Setting the MAC address to a random value.
Setting the MAC address to a random value.

Since employing this weird little trick, I could connect to any Wi-Fi without problems.

And if you can’t remember the name of some non-HTTPS website to trigger captive portals without certificate alerts, like yours truly, here’s mine: http://p.ox.cx/ (or http://notls.ox.cx/)

Bonus tips

  1. If it takes your device a long time to make Wi-Fi available after booting, you might have set your 5 GHz channel to a DFS channel and the device has to run a channel availability check first to prevent interference with systems like radars.

    This problem flabbergasted me for a long time because I disabled the 2.4 GHz network and it looked like my device was taking more than 5 minutes to become responsive.

    Either be patient, or go to the “WIRELESS” sidebar menu and change the “Channel” setting for 5 GHz Wi-Fi to “Auto” (or any non-DFS channel).

    Setting the channel to “Auto”.
    Setting the channel to “Auto”.
  2. Use a private browser window for captive portals. Sometimes, they get confused by their own cookies.

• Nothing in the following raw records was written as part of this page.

Definition originBaseEntries (variant : Z) (origin : list Z) (s : bstate) : nat * bstate :=
  let key := origin_key variant origin in
  match mget key (originHeaderCache s) with
  | Some cached => (cached, s)
  | None =>
      let '(a, s) := alloc (array_at (headerTemplates variant) s ++ [(ALLOW_ORIGIN, origin)]) s in
      let cache :=
        if decide (ORIGIN_HEADER_CACHE_MAX ≤ msize (originHeaderCache s)) then
          match moldest (originHeaderCache s) with
          | Some oldest => mdel oldest (originHeaderCache s)
          | None => originHeaderCache s
          end
        else originHeaderCache s in
      (a, BState (arrays s) (mset key a cache) (memo s))
  end.

Section builders.
Variable emitRequestIdHeader : bool.

Definition needs_request_id (rid : option (list Z)) : option (list Z) :=
  if emitRequestIdHeader then rid else None.
Definition needs_origin (variant : Z) (origin : option (list Z)) : option (list Z) :=
  if has_bit variant HV_CORS_SIMPLE || has_bit variant HV_CORS_PREFLIGHT then origin else None.

Definition successHeaders (variant : Z) (requestIdHeader origin : option (list Z))
    (rateRemaining rateResetSecs : option Z) (s : bstate) : Headers * bstate :=
  let needsRate := has_bit variant HV_RATE_ACTIVE in
  let '(a, s) := match needs_origin variant origin with
                 | Some o => originBaseEntries variant o s
                 | None => (headerTemplates variant, s)
                 end in
  let '(base, s) := memoizedHeaders a s in
  match needs_request_id requestIdHeader, needsRate with
  | None, false => (base, s)
  | rid, _ =>
      let h := match rid with Some r => h_set (js "x-request-id") r base | None => base end in
      let h := if needsRate then
                 h_set (js "ratelimit-reset") (dec (default 0 rateResetSecs))
                   (h_set (js "ratelimit-remaining") (dec (default 0 rateRemaining)) h)
               else h in
      (h, s)
  end.

Definition opt_header (name : list Z) (v : option (list Z)) : list header :=
  match v with Some v => [(name, v)] | None => [] end.

(** The pairs appended after the template. *)
Definition extras (variant : Z) (requestIdHeader origin : option (list Z))
    (rateRemaining rateResetSecs retryAfterSecs : option Z) : list header :=
  opt_header (js "x-request-id") (needs_request_id requestIdHeader) ++
  opt_header ALLOW_ORIGIN (needs_origin variant origin) ++
  when_ (has_bit variant HV_RATE_ACTIVE)
    [(js "ratelimit-remaining", dec (default 0 rateRemaining));
     (js "ratelimit-reset", dec (default 0 rateResetSecs))] ++
  when_ (has_bit variant HV_RATE_LIMITED) [(js "retry-after", dec (default 0 retryAfterSecs))].
(** [while (nextSize < needed) nextSize *= 2], from twice the current size. *)
Definition ensure (p : IngressInputPacker) (additional : Z) : result IngressInputPacker :=
  let needed := pos p + additional in
  if decide (needed ≤ zlen (buf p)) then Ok p
  else
    let nextSize := grow (Z.to_nat (Z.log2_up needed)) (zlen (buf p) * 2) needed in
    next ← ta_set (new_u8 nextSize) (subarray (buf p) 0 (pos p)) 0;
    Ok (Packer next (S (buf_alloc p)) (S (buf_alloc p)) None (pos p)).

Definition writeU8 (p : IngressInputPacker) (value : Z) : result IngressInputPacker :=
  p ← ensure p 1;
  b ← dv_set 1 (buf p) (pos p) (Z.land value 0xff);
  Ok (set_pos (set_buf p b) (pos p + 1)).

(** [this.view.setUint32(at, v, true)]: a stale view writes into a discarded
    buffer. *)
Definition view_setUint32 (p : IngressInputPacker) (at_ v : Z) : result IngressInputPacker :=
  if decide (view_alloc p = buf_alloc p)
  then b ← dv_set 4 (buf p) at_ v; Ok (set_buf p b)
  else Ok p.

Definition writeLenPrefixed (p : IngressInputPacker) (bytes : list Z) : result IngressInputPacker :=
  p ← ensure p (4 + zlen bytes);
  p ← view_setUint32 p (pos p) (zlen bytes);
  let p := set_pos p (pos p + 4) in
  b ← ta_set (buf p) bytes (pos p);
  Ok (set_pos (set_buf p b) (pos p + zlen bytes)).

Definition writeStringLenPrefixed (p : IngressInputPacker) (value : list Z) : result IngressInputPacker :=
  p ← ensure p (4 + zlen value * 3);
  let valueLenPos := pos p in
  let p := set_pos p (pos p + 4) in
  let g := default (buf_alloc p) (bufView p) in
  let p := Packer (buf p) (buf_alloc p) (view_alloc p) (Some g) (pos p) in
  let '(written, b) := buffer_write (buf p) value (pos p) (zlen (buf p)) in
  let p := if decide (g = buf_alloc p) then set_buf p b else p in
  p ← view_setUint32 p valueLenPos written;
  Ok (set_pos p (pos p + written)).

Definition EMPTY_IP_BYTES : list Z := encodeUtf8 (js "0.0.0.0").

  3. Be careful with Beryl’s DNS overrides and rebind protection which can also interact poorly with captive portals. If you want privacy, use a VPN after connecting successfully.

  4. If you play with any of the device’s Wi-Fi settings and run into connectivity problems (for example, the repeater just deactivating itself all the time), try rebooting the device before you spend too much time troubleshooting.

Addendum: A love letter to the Beryl AX

I’m so in love with this device that if you have yet to hear of it, here’s the spiel: It’s a tiny USB-C-powered travel router that gives you Internet via Wi-Fi 6. As of writing it’s 84 € in GL-iNet’s EU web shop, 119 € on Amazon.de and $109 on Amazon.com (not affiliate links because I’m an idealistic idiot).

The GL-MT3000 (Beryl AX). Pen for scale.
The GL-MT3000 (Beryl AX). Pen for scale.

What does it take the Internet from? Everywhere! It can work as a Wi-Fi repeater as described above: you arrive at a hotel, set it up once (including captive portal bullshit), and all your devices have Internet without configuring anything. Have you ever had a room with good Wi-Fi only in one corner? Put it there and your whole room has amazing Wi-Fi.

But you can also attach it to Ethernet (there might be unofficial Ethernet in your room – check the back of your TV ), to your phone for tethering, or a cellular modem.

Then there are tons of other features like attached USB storage being exposed as SMB drives, support for OpenVPN and WireGuard (both as a client and as a server), and even Tor support! Did I mention Tailscale!? It’s incredible what that little box is offering.


You have to believe me, I don’t receive any kickback – I just found it life-changing when traveling and need to share.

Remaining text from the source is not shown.